One Response to Celiac is More Painful Than Thought – and What Does That Mean?

  1. Jane Williams says:

    My mother had CIDP and my brother has been diagnosed with coeliac. I am gluten intolerant (likely coeliac but couldn’t face the necessary gluten loading for diagnostic upper GI endoscopy). I have been found to have low B12. I have neuropathic symptoms of pins and needles, muscle weakness and altered sensation in my lower legs. Could I have CIDP? Should I get tested for coeliac?

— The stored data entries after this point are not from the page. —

(** Where no word of the word array goes by an inherited name, and the end
    word is among them, the path list is returned. *)
Lemma pathList_clean :
  Forall (λ w, ¬ inheritedName w) ws → tgt ∈ ws →
  ∃ l, pathList beginWord endWord ws = Returned l.
Proof.
  intros Hclean Ht. rewrite Forall_forall in Hclean.
  destruct (pathList beginWord endWord ws) as [l| |] eqn:Hl; [by eauto| |].
  - exfalso. apply pathList_Thrown in Hl as [[_ (k & (v & Hv & Hin) & _)]|[Hin _]].
    + pose proof Hv as [[->|Hws]%reach_pool _].
      * by apply lev_src in Hv.
      * by apply (Hclean v).
    + by apply (Hclean tgt).
  - by apply pathList_not_OutOfFuel in Hl.
Qed.
End ladder.

(** ** Facts about the frames *)

Lemma linked_lookup vis fr (fs : list BFSFrame) i f :
  linked vis fr fs → fs !! i = Some f →
  visitedSnapshot f
  = match i with
    | 0 => vis
    | S i' => from_option visitedSnapshot [] (fs !! i')
    end ++ nextFrontier f
  ∧ frontier f
    = match i with
      | 0 => fr
      | S i' => from_option nextFrontier [] (fs !! i')
      end.
Proof.
  revert vis fr i. induction fs as [|f0 fs IH]; intros vis fr i; [by rewrite lookup_nil|].
  simpl. intros (Hfr & Hvis & Hlink). destruct i as [|i]; simpl.
  - by intros [= <-].
  - intros Hf. destruct (IH _ _ i Hlink Hf) as [-> ->]. by destruct i.
Qed.


Section frames.
Context (beginWord endWord : string) (ws : list string) (fs : list BFSFrame).
Hypothesis frames_fs : frames beginWord endWord ws = Returned fs.
Implicit Types (u v w : string) (q c : list string) (f : BFSFrame).

Notation src := (toLowerCase beginWord).
Notation tgt := (toLowerCase endWord).
Notation nbrs := (getNeighbors ws beginWord).

Lemma frames_frameOk i f : fs !! i = Some f → frameOk nbrs src tgt i f.
Proof.
  intros Hf. destruct (decide (String.length src = String.length tgt)) as [Hlen|Hlen].
  - destruct (frames_Returned beginWord endWord ws fs Hlen frames_fs) as (_ & _ & _ & Hfs).
    by destruct (Hfs i f Hf).
  - rewrite frames_mismatch in frames_fs by done. injection frames_fs as <-.
    by rewrite lookup_nil in Hf.
Qed.

Lemma frames_linked : linked [src] [src] fs.
Proof.
  destruct (decide (String.length src = String.length tgt)) as [Hlen|Hlen].
  - by destruct (frames_Returned beginWord endWord ws fs Hlen frames_fs) as (? & _).
  - rewrite frames_mismatch in frames_fs by done. by injection frames_fs as <-.
Qed.

Lemma visitedBefore_spec i f v :
  fs !! i = Some f →
  v ∈ visitedBefore src fs i ↔ ∃ j, j ≤ i ∧ reach nbrs src j v.
Proof.
  intros Hf. destruct i as [|i]; simpl.
  - rewrite list_elem_of_singleton. split.
    + intros ->. by exists 0.
    + intros (j & Hj & Hr). by assert (j = 0) as -> by lia.
  - destruct (lookup_lt_is_Some_2 fs i) as [f' Hf'].
    { apply lookup_lt_Some in Hf. lia. }
    rewrite Hf'. simpl.
    by destruct (frames_frameOk i f' Hf') as (_ & _ & _ & [Hv _] & _).
Qed.

Lemma frames_visited i f :
  fs !! i = Some f →
  visitedSnapshot f = visitedBefore src fs i ++ nextFrontier f.
Proof. intros Hf. by destruct (linked_lookup _ _ _ _ _ frames_linked Hf). Qed.

Lemma frames_length : length fs ≤ S (length ws).
Proof.
  pose proof frames_fs as H. unfold frames, framesFuel in H. case_decide.
  - injection H as <-. simpl. lia.
  - by apply bfsLoop_length in H.
Qed.

Lemma pathList_allPaths :
  pathList beginWord endWord ws = allPaths (finalParents fs) beginWord endWord.
Proof. unfold pathList. by rewrite frames_fs. Qed.
End frames.

(** ** The outcome does not depend on the order of the words *)




(** ** The outcome does not depend on the order within the parent sets *)




(** ** Sorting by any comparison function *)


(** * What holds away from the inherited names *)

(** Every path that is returned has as many words as the index of the first
    frame with [found], plus two, the one exception being the path of the one
    word where the begin word is the end word and goes by an inherited
    name. *)
Lemma minimality_clean beginWord endWord (ws : list string) l q :
  pathList beginWord endWord ws = Returned l → q ∈ l →
  ¬ (toLowerCase endWord = toLowerCase beginWord ∧ inheritedName (toLowerCase endWord)) →
  ∃ fs k f,
    frames beginWord endWord ws = Returned fs
    ∧ list_find (λ f, found f = true) fs = Some (k, f)
    ∧ length q = k + 2.
Proof.
  intros Hl Hq Hclean.
  destruct (pathList_found _ _ _ l q Hl Hq)
    as [(_ & Heq & Hin)|(fs & k & f & Hfs & _ & Hf & Hfound & Hbefore & Hlen & _)];
    [by destruct Hclean|].
  exists fs, k, f. split_and!; [done| |done].
  apply list_find_Some. split_and!; [done..|].
  intros j y Hy Hj. rewrite (Hbefore j y Hj Hy). done.
Qed.

(** For a begin word and an end word of different lengths the frame sequence
    is empty; the path list is empty unless the end word goes by an inherited
    name, and then the reconstruction throws. *)
Lemma length_mismatch_clean beginWord endWord (ws : list string) :
  String.length beginWord ≠ String.length endWord →
  frames beginWord endWord ws = Returned []
  ∧ pathList beginWord endWord ws
    = if inheritedName (toLowerCase endWord) then Thrown else Returned [].
Proof.
  intros Hlen.
  assert (String.length (toLowerCase beginWord) ≠ String.length (toLowerCase endWord))
    as Hlen' by (by rewrite !length_toLowerCase).
  assert (frames beginWord endWord ws = Returned []) as Hfs by (by apply frames_mismatch).
  split; [done|]. unfold pathList. rewrite Hfs. simpl.
  change (finalParents []) with (∅ : gmap string (list string)).
  destruct (inheritedName (toLowerCase endWord)) eqn:Hin.
  - rewrite allPaths_Inherited.
    + rewrite decide_False; [done|]. intros Heq. apply Hlen'. by rewrite Heq.
    + apply getProp_Inherited. split; [apply lookup_empty|]. rewrite Hin. exact I.
  - apply allPaths_Undefined, getProp_Undefined.
    split; [apply lookup_empty|]. rewrite Hin. intros [].
Qed.

(** Where the begin word is the end word, no frame that is returned has
    [found]; and a path list that is returned is empty unless the word goes
    by an inherited name. *)
Lemma begin_equals_end_clean beginWord endWord (ws : list string) :
  toLowerCase beginWord = toLowerCase endWord →
  (∀ fs f, frames beginWord endWord ws = Returned fs → f ∈ fs → found f = false)
  ∧ (¬ inheritedName (toLowerCase endWord) →
     ∀ l, pathList beginWord endWord ws = Returned l → l = []).
Proof.
  intros Heq. split.
  - intros fs f Hret [i Hf]%list_elem_of_lookup.
    pose proof (frames_frameOk _ _ _ _ Hret _ _ Hf) as (_ & _ & [HN _] & _ & _ & ->).
    apply bool_decide_eq_false. rewrite <-Heq. intros Hn%HN. by apply lev_src in Hn.
  - intros Hclean l Hl. apply elem_of_nil_inv. intros q Hq.
    apply (elem_of_pathList _ _ _ l q Hl) in Hq as [(j & c & Hd & _)|(_ & _ & Hin)]; [|done].
    apply descent_lev in Hd. rewrite <-Heq in Hd. by apply lev_src in Hd.
Qed.

(** * The claims of the specification *)

(** C1, as the specification has it, fails where the begin word is the end
    word: the sequence of that one word is as short as any, and the path list
    is empty. *)
Lemma C1_counterexample :
  ¬ (∀ beginWord endWord (tokens P : list string),
       starFree (toLowerCase beginWord) →
       Forall (λ w, starFree w) (words tokens endWord) →
       Forall (λ w, ¬ inheritedName w) (words tokens endWord) →
       shortestTransformation (words tokens endWord)
         (toLowerCase beginWord) (toLowerCase endWord) P →
       ∃ l, ladders beginWord endWord tokens = Returned l ∧ P ∈ l).
Proof.
  intros H. destruct (H "hit" "hit" ["hot"] ["hit"]) as (l & Hl & Hin).
  - by_evaluation.
  - by_evaluation.
  - by_evaluation.
  - split.
    + split_and!; [reflexivity|reflexivity| |]; by_evaluation.
    + intros p' (Hhd & _). destruct p'; [done|simpl; lia].
  - vm_compute in Hl. injection Hl as <-. by apply elem_of_nil in Hin.
Qed.

(** C1 (completeness of path enumeration), amended.  Let the begin word and
    the end word differ, and let the words be taken over an alphabet without
    the wildcard marker.  Then every shortest transformation sequence from
    the begin word to the end word, each step changing exactly one letter and
    every intermediate word in the dictionary, is in the path list, whenever
    a path list is returned; and one is returned if no word of the dictionary
    goes by a name that plain objects inherit.  For hit, cog and hot, dot,
    dog, lot, log, cog the path list is exactly the two ladders of five
    words. *)
Theorem C1_completeness :
  (∀ beginWord endWord (tokens P : list string),
     starFree (toLowerCase beginWord) →
     Forall (λ w, starFree w) (words tokens endWord) →
     toLowerCase beginWord ≠ toLowerCase endWord →
     shortestTransformation (words tokens endWord)
       (toLowerCase beginWord) (toLowerCase endWord) P →
     (∀ l, ladders beginWord endWord tokens = Returned l → P ∈ l)
     ∧ (Forall (λ w, ¬ inheritedName w) (words tokens endWord) →
        ∃ l, ladders beginWord endWord tokens = Returned l))
  ∧ ladders "hit" "cog" ["hot"; "dot"; "dog"; "lot"; "log"; "cog"]
    = Returned [["hit"; "hot"; "dot"; "dog"; "cog"];
                ["hit"; "hot"; "lot"; "log"; "cog"]].
Proof.
  split.
  - intros beginWord endWord tokens P Hsrc Hws Hne Hshort. unfold ladders. split.
    + intros l Hl.
      by apply (shortest_in_pathList beginWord endWord (words tokens endWord)
                  Hsrc Hws P l (endWord_in_words tokens endWord) Hne Hshort).
    + intros Hclean. apply pathList_clean; [done|apply endWord_in_words].
  - vm_compute. reflexivity.
Qed.

Lemma C1_completeness_witness :
  (∀ l, ladders "hit" "cog" ["hot"; "dot"; "dog"; "lot"; "log"; "cog"] = Returned l →
        ["hit"; "hot"; "lot"; "log"; "cog"] ∈ l)
  ∧ (Forall (λ w, ¬ inheritedName w)
       (words ["hot"; "dot"; "dog"; "lot"; "log"; "cog"] "cog") →
     ∃ l, ladders "hit" "cog" ["hot"; "dot"; "dog"; "lot"; "log"; "cog"] = Returned l).
Proof.
  apply (proj1 C1_completeness "hit" "cog").
  - by_evaluation.
  - by_evaluation.
  - by_evaluation.
  - split.
    + split_and!; [reflexivity|reflexivity| |]; by_evaluation.
    + intros p' Hp'.
      apply (pathList_shortest "hit" "cog"
               (words ["hot"; "dot"; "dog"; "lot"; "log"; "cog"] "cog")
               [["hit"; "hot"; "dot"; "dog"; "cog"]; ["hit"; "hot"; "lot"; "log"; "cog"]]
               ["hit"; "hot"; "lot"; "log"; "cog"] p');
        [apply endWord_in_words|vm_compute; reflexivity|by_evaluation|exact Hp'].
Defined.

(** C2 (minimality) fails on the code for an end word that is the begin
    word and goes by a name that plain objects inherit: [finalParents[tgt]]
    is then the inherited property, the guard lets it through, and [dfs]
    returns the path of that one word although no frame has [found]. *)
Theorem C2_inherited_name_path :
  ∃ fs,
    frames "constructor" "constructor" (words [] "constructor") = Returned fs
    ∧ list_find (λ f, found f = true) fs = None
    ∧ ladders "constructor" "constructor" [] = Returned [["constructor"]].
Proof. eexists. split_and!; vm_compute; reflexivity. Qed.

(** C3 (layering invariant).  In every frame that the search emits, a parent
    recorded for a word is in the frontier of the one level that discovered
    the word (the word is in the [nextFrontier] of that frame, that is on the
    level behind) and in the frontier of no other level; and a level
    discovers exactly the neighbors of its frontier that were not visited
    when the level began, the discoveries being marked as visited together,
    behind the ones before.  The check is made against the visited set as it
    stood when the level began: every word of the frontier that has a
    neighbor not visited then is recorded as a parent of that neighbor, also
    where another word of the same frontier has discovered it before, and
    stays recorded in every later frame. *)
Theorem C3_layering beginWord endWord (ws : list string) (fs : list BFSFrame) :
  frames beginWord endWord ws = Returned fs →
  (∀ j fj w ps p,
     fs !! j = Some fj → parentsSnapshot fj !! w = Some ps → p ∈ ps →
     ∃ i fi, i ≤ j ∧ fs !! i = Some fi ∧ level fi = i
             ∧ w ∈ nextFrontier fi ∧ p ∈ frontier fi
             ∧ ∀ i' f', fs !! i' = Some f' →
                 p ∈ frontier f' ∨ w ∈ nextFrontier f' → i' = i)
  ∧ (∀ i f,
       fs !! i = Some f →
       (∀ v, v ∈ nextFrontier f
             ↔ (∃ u, u ∈ frontier f ∧ v ∈ getNeighbors ws beginWord u)
               ∧ v ∉ visitedBefore (toLowerCase beginWord) fs i)
       ∧ visitedSnapshot f
         = visitedBefore (toLowerCase beginWord) fs i ++ nextFrontier f)
  ∧ (∀ i j fi fj u v,
       i ≤ j → fs !! i = Some fi → fs !! j = Some fj →
       u ∈ frontier fi → v ∈ getNeighbors ws beginWord u →
       v ∉ visitedBefore (toLowerCase beginWord) fs i →
       ∃ ps, parentsSnapshot fj !! v = Some ps ∧ u ∈ ps ∧ NoDup ps).
Proof.
  intros Hret. split_and!.
  - intros j fj w ps p Hfj Hps Hp.
    pose proof (frames_frameOk _ _ _ _ Hret _ _ Hfj) as (_ & _ & _ & _ & (HP & _) & _).
    assert (p ∈ default [] (parentsSnapshot fj !! w)) as Hin by (by rewrite Hps).
    apply HP in Hin as (i & Hi & Hlp & Hlw & _).
    destruct (lookup_lt_is_Some_2 fs i) as [fi Hfi].
    { apply lookup_lt_Some in Hfj. lia. }
    pose proof (frames_frameOk _ _ _ _ Hret _ _ Hfi) as (Hlvl & [HF _] & [HN _] & _).
    exists i, fi. split_and!; [lia|done|done|by apply HN|by apply HF|].
    intros i' f' Hf' Hor.
    pose proof (frames_frameOk _ _ _ _ Hret _ _ Hf') as (_ & [HF' _] & [HN' _] & _).
    destruct Hor as [Hp'%HF'|Hw'%HN'].
    + by eapply lev_unique.
    + assert (S i' = S i) by (by eapply lev_unique). lia.
  - intros i f Hf. split; [|by eapply frames_visited].
    pose proof (frames_frameOk _ _ _ _ Hret _ _ Hf) as (_ & [HF _] & [HN _] & _).
    intros v. rewrite HN, lev_S. setoid_rewrite HF.
    rewrite (visitedBefore_spec _ _ _ _ Hret _ _ _ Hf). naive_solver.
  - intros i j fi fj u v Hij Hfi Hfj Hu Hv Hfresh.
    pose proof (frames_frameOk _ _ _ _ Hret _ _ Hfi) as (_ & [HF _] & _).
    pose proof (frames_frameOk _ _ _ _ Hret _ _ Hfj)
      as (_ & _ & _ & _ & (HP & _ & HPd) & _).
    apply HF in Hu. rewrite (visitedBefore_spec _ _ _ _ Hret _ _ _ Hfi) in Hfresh.
    assert (lev (getNeighbors ws beginWord) (toLowerCase beginWord) (S i) v) as Hlv.
    { apply lev_S. split; [by eauto|]. intros k Hk Hr. apply Hfresh. eauto. }
    assert (u ∈ default [] (parentsSnapshot fj !! v)) as Hin.
    { apply HP. exists i. split_and!; [lia|done..]. }
    destruct (parentsSnapshot fj !! v) as [ps|] eqn:Hps; [|by apply elem_of_nil in Hin].
    exists ps. split_and!; [done|done|by eapply HPd].
Qed.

    I have also been found to be osteopenia.
    ———————
    With muscle weakness as part of the picture, CIDP is a real possibility. EMG muscle/nerve studies could help clear up this picture – get a referral for those studies. Loss of ankle reflex jerks could highly suggest it and prove to your doctor it would be worthwhile.
    Treatments for CIDP include IV gamma globulins and plasmaphoresis – both very expensive propositions so workup is very important.
    Pulse oral high dose cortisone (dexamethasone 40 mg/day for 4 days each month) is sometimes used and could aggravate your bone density. Any ulcer meds could aggravate that and might need to be reduced to using every other day. Vitamin D 4000 u/day would help both calcium absorption and at that dose have anti-pain properties. If post-menopausal estrogen replacement might be an option under 60. Over 60, Evista/Raloxifen “fake estrogen” can be used – if you are willing to accept the slight increase in stroke risk and the leg cramps you can sometimes get with it’s use (the latter makes it a problem for someone with leg issues already). Calcium 1000 mg or more/day is required and the scare over heart disease issues has not been confirmed by a recent study.
    There is a subgroup of Fibromyalgia patients with only gluten intolerance (not frank celiac) that improves off gluten but it takes 3-6 months to notice benefits. Calcium can cause diarrhea sometime and celiac subjects are highly prone to microscopic colitis – normal looking bowel on scoping but increased inflammatory cells in lining of bowel at certain biopsy sites. This can cause diarrhea in its own right.
    I hope you get the treatment you need.
    – admin
    Any suggestions from Celiac victims out there?